Twelve years later they still gather here. On this cold afternoon just before Christmas, three hundred birds are already draped across the tops of the trees. Grey squirrels jump angrily from branch to branch below them but the birds themselves land and then calmly point in the direction of the main roost. Waiting.

This is not a silent affair. As birds approach there is talking in the air, especially just before they land, and once in the trees some reposition themselves and set off a chain reaction of tchacks as birds jostle for position beside their mate.

The light is fading, it’s well past sunset, and they will soon depart. I hurriedly cross Knoll Lane, climb the stile and struggle up a field of thick mud to the peak of the hill, beside the ancient oak and the sleeping pigs.

Behind me there’s a momentary silence before the flock clatters into the air – calling excitedly as if cheering each other on in an imaginary race. They’re soon over me. Skimming the hill their wings silhouetted against the red sky, a mass of power and noise that gets right inside you. This is when I wish I could fly again. Could flap my arms and join them in this aerial confusion, but all too soon they are gone.


8 Replies to “Jane V. Adams – Jackdaws”

      1. Thank you Marian – glad you enjoyed it.

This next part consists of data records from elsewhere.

Lemma fold_description_length base ds :
  (String.length base ≤ String.length (fold_description base ds))%nat ∧
  (ds ≠ [] →
   String.length base < String.length (fold_description base ds))%nat.
Proof.
  induction ds as [|d ds IH] using rev_ind; [split; [done|congruence]|].
  rewrite fold_description_snoc.
  rewrite string_app_length. destruct IH as [IH _].
  assert (0 < String.length (suffix d))%nat by (destruct d; simpl; lia).
  split; [lia|intros _; lia].
Qed.

Lemma suffix_inj d d' (s s' : string) :
  s +:+ suffix d = s' +:+ suffix d' → d = d' ∧ s = s'.
Proof.
  intros H.
  assert (d = d') as <-.
  { apply (f_equal list_ascii_of_string) in H.
    rewrite !list_ascii_of_string_app in H.
    apply (f_equal (@rev _)) in H. rewrite !rev_app_distr in H.
    destruct d, d'; try done; simpl in H; discriminate H. }
  split; [done|]. now apply (string_app_inj_r s s' (suffix d) (suffix d)).
Qed.

Lemma fold_description_inj (base : string) ds : ∀ ds',
  fold_description base ds = fold_description base ds' → ds = ds'.
Proof.
  induction ds as [|d ds IH] using rev_ind; intros ds' H.
  - destruct ds' as [|d' ds'] using rev_ind; [done|]. clear IHds'.
    pose proof (fold_description_length base (ds' ++ [d'])) as [_ Hlt].
    rewrite <- H in Hlt. simpl in Hlt.
    exfalso. assert (ds' ++ [d'] ≠ []) as Hne by (now destruct ds').
    specialize (Hlt Hne). lia.
  - destruct ds' as [|d' ds'] using rev_ind.
    + pose proof (fold_description_length base (ds ++ [d])) as [_ Hlt].
      rewrite H in Hlt. simpl in Hlt.
      exfalso. assert (ds ++ [d] ≠ []) as Hne by (now destruct ds).
      specialize (Hlt Hne). lia.
    + clear IHds'. rewrite !fold_description_snoc in H.
      apply suffix_inj in H as [-> H]. f_equal. now apply IH.
Qed.

Lemma fold_cost_snoc base ds d :
  fold_cost base (ds ++ [d]) = fold_cost base ds + price_delta d.
Proof. unfold fold_cost. now rewrite fold_left_app. Qed.

Lemma fold_cost_lower base ds : base ≤ fold_cost base ds.
Proof.
  induction ds as [|d ds IH] using rev_ind; [simpl; lia|].
  rewrite fold_cost_snoc. destruct d; simpl; lia.
Qed.

Lemma beverage_shape n h r (c : Z) (s : string) :
  cost n h r = Some c →
  description n h r = Some s →
  ∃ ds, c = fold_cost 50 ds ∧
        s = fold_description "Plain Coffee" ds ∧
        (length ds < n)%nat.
Proof.
  revert r c s. induction n as [|n IH]; intros r c s; [done|].
  rewrite cost_S, description_S.
  destruct (h !! r) as [[|x|x|x|x]|]; try done.
  - intros [= <-] [= <-]. exists []. simpl. repeat split; lia.
  - intros Hc Hs. destruct (IH _ _ _ Hc Hs) as (ds & -> & -> & Hl).
    exists ds. repeat split; lia.
  - destruct (cost n h x) as [c'|] eqn:Ec; [|done].
    destruct (description n h x) as [s'|] eqn:Es; [|done].
    intros [= <-] [= <-]. destruct (IH _ _ _ Ec Es) as (ds & -> & -> & Hl).
    exists (ds ++ [AddMilk]).
    rewrite fold_cost_snoc, fold_description_snoc, length_app.
    simpl. repeat split; lia.
  - destruct (cost n h x) as [c'|] eqn:Ec; [|done].
    destruct (description n h x) as [s'|] eqn:Es; [|done].
    intros [= <-] [= <-]. destruct (IH _ _ _ Ec Es) as (ds & -> & -> & Hl).
    exists (ds ++ [AddSugar]).
    rewrite fold_cost_snoc, fold_description_snoc, length_app.
    simpl. repeat split; lia.
  - destruct (cost n h x) as [c'|] eqn:Ec; [|done].
    destruct (description n h x) as [s'|] eqn:Es; [|done].
    intros [= <-] [= <-]. destruct (IH _ _ _ Ec Es) as (ds & -> & -> & Hl).
    exists (ds ++ [AddCaramel]).
    rewrite fold_cost_snoc, fold_description_snoc, length_app.
    simpl. repeat split; lia.
Qed.

(** X3. Whatever the store, a beverage that answers is a Coffee with
    add-ons: there is a sequence of add-ons, shorter than the calls that
    were needed, of which its cost and its description are the folds over
    50 and "Plain Coffee".  So it costs at least 50, and the base
    decorator and shared inner objects change nothing in this. *)
Theorem beverage_is_coffee_with_addons
  (n : nat) (h : heap) (r : ref) (c : Z) (s : string) :
  cost n h r = Some c →
  description n h r = Some s →
  ∃ ds, c = fold_cost 50 ds ∧
        s = fold_description "Plain Coffee" ds ∧
        (length ds < n)%nat ∧
        50 ≤ c.
Proof.
  intros Hc Hs. destruct (beverage_shape _ _ _ _ _ Hc Hs) as (ds & -> & -> & Hl).
  exists ds. do 3 (split; [done|]). apply fold_cost_lower.
Qed.

Lemma beverage_is_coffee_with_addons_witness :
  ∃ ds, 60 = fold_cost 50 ds ∧
        "Plain Coffee + Milk" = fold_description "Plain Coffee" ds ∧
        (length ds < 3)%nat ∧
        50 ≤ 60.
Proof.
  apply (beverage_is_coffee_with_addons 3
           [Coffee; Milk 0%nat; AddonDecorator 1%nat] 2%nat 60
           "Plain Coffee + Milk"); reflexivity.
Defined.

(** X4. The description fixes the price: two beverages with the same
    description cost the same, in whatever stores they are and however
    they were built. *)
Theorem same_description_same_cost
  (n n' : nat) (h h' : heap) (r r' : ref) (c c' : Z) (s : string) :
  cost n h r = Some c → description n h r = Some s →
  cost n' h' r' = Some c' → description n' h' r' = Some s →
  c = c'.
Proof.
  intros Hc Hs Hc' Hs'.
  destruct (beverage_shape _ _ _ _ _ Hc Hs) as (ds & -> & -> & _).
  destruct (beverage_shape _ _ _ _ _ Hc' Hs') as (ds' & -> & Heq & _).
  now rewrite (fold_description_inj _ _ _ Heq).
Qed.

Lemma same_description_same_cost_witness : 60 = 60.
Proof.
  apply (same_description_same_cost 2 3
           [Coffee; Milk 0%nat] [Coffee; AddonDecorator 0%nat; Milk 1%nat]
           1%nat 2%nat 60 60 "Plain Coffee + Milk"); reflexivity.
Defined.

(** X6. The description tells the order: two chains around a Coffee with
    the same description were built from the same sequence of add-ons. *)
Theorem description_tells_wrap_order
  (ds ds' : list addon) (h h' : heap) (k k' : nat) :
  description (S (length ds) + k) (order ds h).1 (order ds h).2
  = description (S (length ds') + k') (order ds' h').1 (order ds' h').2 →
  ds = ds'.
Proof.
  assert (∀ l g j, description (S (length l) + j) (order l g).1 (order l g).2
                   = Some (fold_description "Plain Coffee" l)) as Hd.
  { intros l g j. unfold order.
    replace (S (length l) + j)%nat with (length l + S j)%nat by lia.
    exact (description_wrap_all l _ _ _ _ (description_new_Coffee g j)). }
  rewrite !Hd. intros [= H]. now apply (fold_description_inj "Plain Coffee").
Qed.

Lemma description_tells_wrap_order_witness :
  description (S (length [AddMilk; AddSugar]) + 0)
    (order [AddMilk; AddSugar] []).1 (order [AddMilk; AddSugar] []).2
  = description (S (length [AddMilk; AddSugar]) + 3)
      (order [AddMilk; AddSugar] [Coffee]).1
      (order [AddMilk; AddSugar] [Coffee]).2 ∧
  [AddMilk; AddSugar] = [AddMilk; AddSugar].
Proof.
  split; [reflexivity|].
  apply (description_tells_wrap_order [AddMilk; AddSugar] [AddMilk; AddSugar]
           [] [Coffee] 0 3).
  reflexivity.
Defined.

Lemma wrap_all_app ds1 : ∀ ds2 b h,
  wrap_all (ds1 ++ ds2) b h
  = wrap_all ds2 (wrap_all ds1 b h).2 (wrap_all ds1 b h).1.
Proof.
  induction ds1 as [|d ds1 IH]; intros ds2 b h; [done|].
  rewrite <- app_comm_cons, !wrap_all_cons. apply IH.
Qed.

(** X7. An order can be extended later.  Wrapping a finished chain in
    more add-ons gives the same store and the same object as ordering
    everything at once, and the shorter chain still answers for itself:
    its cost and description are those of its own add-ons. *)
Theorem extended_order_keeps_the_first
  (ds1 ds2 : list addon) (h : heap) (k : nat) :
  let '(h1, r1) := order ds1 h in
  let '(h2, r2) := wrap_all ds2 r1 h1 in
  order (ds1 ++ ds2) h = (h2, r2) ∧
  cost (S (length ds1) + k) h2 r1 = Some (fold_cost 50 ds1) ∧
  description (S (length ds1) + k) h2 r1
  = Some (fold_description "Plain Coffee" ds1) ∧
  cost (S (length (ds1 ++ ds2)) + k) h2 r2
  = Some (fold_cost (fold_cost 50 ds1) ds2) ∧
  description (S (length (ds1 ++ ds2)) + k) h2 r2
  = Some (fold_description (fold_description "Plain Coffee" ds1) ds2).
Proof.
  pose proof (wrap_all_app ds1 ds2 (new Coffee h).2 (new Coffee h).1) as Happ.
  pose proof (cost_wrap_all ds1 _ _ _ _ (cost_new_Coffee h k)) as Hc1.
  pose proof (description_wrap_all ds1 _ _ _ _ (description_new_Coffee h k))
    as Hd1.
  unfold order. change (let '(h0, coffee) := new Coffee h in
                        wrap_all ds1 coffee h0)
    with (wrap_all ds1 (new Coffee h).2 (new Coffee h).1).
  change (let '(h0, coffee) := new Coffee h in
          wrap_all (ds1 ++ ds2) coffee h0)
    with (wrap_all (ds1 ++ ds2) (new Coffee h).2 (new Coffee h).1).
  rewrite Happ.
  destruct (wrap_all ds1 (new Coffee h).2 (new Coffee h).1) as [h1 r1].
  cbn [fst snd] in *.
  pose proof (wrap_all_extends ds2 r1 h1) as Hext.
  pose proof (cost_wrap_all ds2 _ _ _ _ Hc1) as Hc2.
  pose proof (description_wrap_all ds2 _ _ _ _ Hd1) as Hd2.
  destruct (wrap_all ds2 r1 h1) as [h2 r2]. cbn [fst snd] in *.
  replace (S (length ds1) + k)%nat with (length ds1 + S k)%nat by lia.
  replace (S (length (ds1 ++ ds2)) + k)%nat
    with (length ds2 + (length ds1 + S k))%nat
    by (rewrite length_app; lia).
  split; [done|].
  split; [exact (cost_extends _ _ _ _ _ Hext Hc1)|].
  split; [exact (description_extends _ _ _ _ _ Hext Hd1)|].
  split; [exact Hc2|exact Hd2].
Qed.
End Eg1_Coffee_Shop_more.

(** * Eg2_Notification_System: more on notifiers *)
Section Eg2_Notification_System_more.
Import Eg2_Notification_System.
Implicit Types (h : heap) (r : ref) (d : channel) (ds : list channel).
Implicit Types (m : string) (out : console).

(** X8. [send] only adds lines at the end of the console, and the lines it
    adds do not depend on what was printed before: sending to a used
    console is sending to an empty one, put after what was there.  So a
    call never removes or changes a line, and it returns on the one
    console just when it returns on the other. *)
Theorem send_only_appends (n : nat) (h : heap) (r : ref)
  (m : string) (out : console) :
  send n h r m out = (lines ← send n h r m []; Some (out ++ lines)).
Proof.
  revert r out. induction n as [|n IH]; intros r out; [done|].
  rewrite !send_S. destruct (h !! r) as [[|x|x|x|x]|]; try done;
    try apply IH;
    rewrite (IH x out); destruct (send n h x m []) as [lines|]; try done;
    simpl; unfold print; now rewrite app_assoc.
Qed.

I sometimes feel guilty it’s just me stood at the top of the hill enjoying it – so it’s great to be able to share it.

  1. Is that a chatteration or a clatteration of Jackdaws. Somehow it has not got the magic of a “murmuration” as of starlings but I guess the wood will stink much the same. Starlings roosted in a wood near our old house and the floor was slimy with a light scatter of corpses. Did not visit very often.

    Before one blew down and the rest were reduced Jackdaws used to sit on top of my neighbours three tall Lombardy poplars at dawn, at this time of year, to bask in the first rays of the slowly rising sun to get warm and have a bit of a chat.

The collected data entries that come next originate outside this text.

Lemma forEachField_le result ty data fields st r :
  forEachField rec1 result ty data fields st = Some r ->
  forEachField rec2 result ty data fields st = Some r.
Proof.
  destruct r as [u st']. revert st.
  induction fields as [|[fieldName sf] rest IH]; intros st; simpl; [done|].
  intros (u1 & st1 & Hstep & Hrest)%bind_Some.
  apply bind_Some. exists u1, st1.
  split; [apply fieldStep_le, Hstep | apply IH, Hrest].
Qed.

Lemma itemStep_le sel ty i item st r :
  itemStep rec1 sel ty i item st = Some r ->
  itemStep rec2 sel ty i item st = Some r.
Proof.
  destruct r as [r st']. unfold itemStep. rewrite !bind_modify.
  intros (r1 & st1 & Hrec & Hp)%bind_Some.
  apply bind_Some. exists r1, st1. split; [apply rec_le, Hrec | exact Hp].
Qed.

Lemma forEachItem_le sel ty items i st r :
  forEachItem rec1 sel ty i items st = Some r ->
  forEachItem rec2 sel ty i items st = Some r.
Proof.
  destruct r as [rs st']. revert i st rs.
  induction items as [|item rest IH]; intros i st rs; simpl; [done|].
  intros (r1 & st1 & Hstep & (rs1 & st2 & Hrest & Hret)%bind_Some)%bind_Some.
  injection Hret as <- <-.
  apply bind_Some. exists r1, st1. split; [apply itemStep_le, Hstep|].
  apply bind_Some. exists rs1, st2. split; [apply IH, Hrest | done].
Qed.

Lemma traverseShape_le sel ty ent data st r :
  traverseShape rec1 sel ty ent data st = Some r ->
  traverseShape rec2 sel ty ent data st = Some r.
Proof.
  destruct r as [r st']. unfold traverseShape. destruct data; try done.
  - intros (l & st1 & Hn & (s0 & st2 & Hs &
             (u & st3 & Hf & Hret)%bind_Some)%bind_Some)%bind_Some.
    apply bind_Some. exists l, st1. split; [exact Hn|].
    apply bind_Some. exists s0, st2. split; [exact Hs|].
    apply bind_Some. exists u, st3.
    split; [apply forEachField_le, Hf | exact Hret].
  - intros (rs & st1 & Hf & Hret)%bind_Some.
    apply bind_Some. exists rs, st1.
    split; [apply forEachItem_le, Hf | exact Hret].
Qed.

Lemma traverseValueWith_le sel ty ent data st r :
  traverseValueWith rec1 sel ty ent data st = Some r ->
  traverseValueWith rec2 sel ty ent data st = Some r.
Proof.
  assert (Hdata : traverseData rec1 sel ty ent data st = Some r ->
                  traverseData rec2 sel ty ent data st = Some r).
  { unfold traverseData. destruct (validate ty data st).
    apply traverseShape_le. }
  destruct data; try exact Hdata. apply traverseEntityWith_le.
Qed.

End Monotone.

Lemma traverseValue_le fuel fuel' sel ty ent data st r :
  (fuel <= fuel')%nat ->
  traverseValue fuel sel ty ent data st = Some r ->
  traverseValue fuel' sel ty ent data st = Some r.
Proof.
  revert fuel' sel ty ent data st r.
  induction fuel as [|fuel IH]; intros fuel' sel ty ent data st r Hle;
    [discriminate|].
  destruct fuel' as [|fuel']; [lia|]. simpl.
  apply traverseValueWith_le. intros. eapply IH; [|eassumption]. lia.
Qed.

Lemma traverseValue_max_l f1 f2 sel ty ent data st r :
  traverseValue f1 sel ty ent data st = Some r ->
  traverseValue (Nat.max f1 f2) sel ty ent data st = Some r.
Proof. apply traverseValue_le. lia. Qed.

Lemma traverseValue_max_r f1 f2 sel ty ent data st r :
  traverseValue f2 sel ty ent data st = Some r ->
  traverseValue (Nat.max f1 f2) sel ty ent data st = Some r.
Proof. apply traverseValue_le. lia. Qed.

(** ** Termination on stores of objects *)

Lemma vsize_field fields ea inv fieldName v :
  assoc fieldName fields = Some v ->
  (vsize v < vsize (VObject fields ea inv))%nat.
Proof.
  simpl. induction fields as [|[k v'] fields IH]; simpl; [discriminate|].
  destruct (String.eqb fieldName k).
  - intros [= ->]. lia.
  - intros Hv. specialize (IH Hv). lia.
Qed.

(** What [data[fieldName]] finds is a metadata record, or a data field,
    which is smaller than the object. *)
Lemma vsize_stored fields ea inv fieldName :
  hasOwn (VObject fields ea inv) fieldName = true ->
  isLeaf (getField (VObject fields ea inv) fieldName) = true \/
  (vsize (getField (VObject fields ea inv) fieldName)
   < vsize (VObject fields ea inv))%nat.
Proof.
  unfold hasOwn, getField, isMetaKey.
  destruct (String.eqb fieldName "___expiresAt"); [left; reflexivity|].
  destruct (String.eqb fieldName "___invalidated"); [left; reflexivity|].
  rewrite orb_false_l. intros Hown. apply bool_decide_eq_true in Hown.
  destruct Hown as [v Hv]. rewrite Hv. right. eapply vsize_field, Hv.
Qed.

Lemma vsize_item items item :
  In item items -> (vsize item < vsize (VArray items))%nat.
Proof.
  simpl. induction items as [|v' items IH]; simpl; [contradiction|].
  intros [->|Hin]; [lia|]. specialize (IH Hin). lia.
Qed.

Lemma grows_refl st : grows st st.
Proof. unfold grows. auto. Qed.

Lemma grows_trans st1 st2 st3 : grows st1 st2 -> grows st2 st3 -> grows st1 st3.
Proof.
  unfold grows. intros (-> & -> & ?) (-> & -> & ?).
  split; [reflexivity|]. split; [reflexivity|]. set_solver.
Qed.

Lemma grows_onCtx f st :
  (forall ctx, ctx_cache (f ctx) = ctx_cache ctx /\
               ctx_optimistic (f ctx) = ctx_optimistic ctx /\
               ctx_fullEntityResults (f ctx) = ctx_fullEntityResults ctx) ->
  grows st (onCtx f st).
Proof.
  intros Hf. destruct (Hf (st_ctx st)) as (Hc & Ho & Hm).
  unfold grows. simpl. rewrite Hc, Ho, Hm. auto.
Qed.

Lemma grows_check v st : grows st (check v st).
Proof.
  destruct (check_frame v st) as (Hc & Ho & Hm & _).
  unfold grows. rewrite Hc, Ho, Hm. auto.
Qed.

Lemma steps_grows st st' : steps st st' -> grows st st'.
Proof.
  induction 1; try (unfold grows; simpl; by auto).
  - eapply grows_trans; eassumption.
  - apply grows_check.
  - unfold grows. simpl. split; [reflexivity|]. split; [reflexivity|].
    rewrite dom_insert. set_solver.
Qed.

Lemma reading_grows cache optimistic u st st' :
  reading cache optimistic u st -> grows st st' ->
  reading cache optimistic u st'.
Proof.
  intros (Hc & Ho & Hu) (Hc' & Ho' & Hm). unfold reading.
  split; [congruence|]. split; [congruence|].
  unfold unmemoized in *. etransitivity; [|exact Hu].
  apply subseteq_size. set_solver.
Qed.

Lemma get_storeIds cache optimistic entityID entity :
  get cache entityID optimistic = Some entity ->
  e_id entity ∈ storeIds cache optimistic.
Proof.
  unfold get, storeIds. intros Hget.
  apply elem_of_list_to_set, list_elem_of_fmap.
  exists (entityID, entity). split; [reflexivity|].
  apply elem_of_map_to_list. destruct optimistic; exact Hget.
Qed.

    I can see a copse near us where Jackdaws congregate on some windy days. Together with a few crows they make use of the updraughts for a bit of wind surfing and general fun with much shouting..

    We have a troop of 60 greenfinches that hang around in the top of the big trees outside the garden at dusk and go for flights round before dropping in to roost in a big holly. It is accompanied by a pleasant cheeping.No idea what that would be called.

    1. Ahh, now you see I disagree. I think it’s just as magical as a murmuration (and I’ve seen big murmurations of starlings at the Somerset levels) but different. When a clatteration of jackdaws (or a train) fly low over your head, screaming and shouting to each other, then dance over the trees before descending – it sends tingles down your spine. Someday I’m sure I’ll get an unwelcome present straight in the face too!

      I imagine the roosting site is rather stinky – it’s in private woods – but I’m sure the foxes and badgers have a field day with the few that don’t make it through the night.

  2. Lovely prose and video Jane, so atmospheric. I wonder what they are communicating with all the calling? Ravens in Anglesey roosts have been shown to call and display to let other selected birds know they have found food and to fly there together the following morning.

    1. Thank you. That’s very kind of you – I’m glad you enjoyed it.

      Most of the jackdaws seem to be in pairs or small family groups ‘within’ the overall roost – so I’m sure a lot are contact calls to keep the family close together. Plus there’s a lot of calling as they land – maybe a warning shout to ‘make way’ to others who are already there? Fascinating though. So much we don’t know.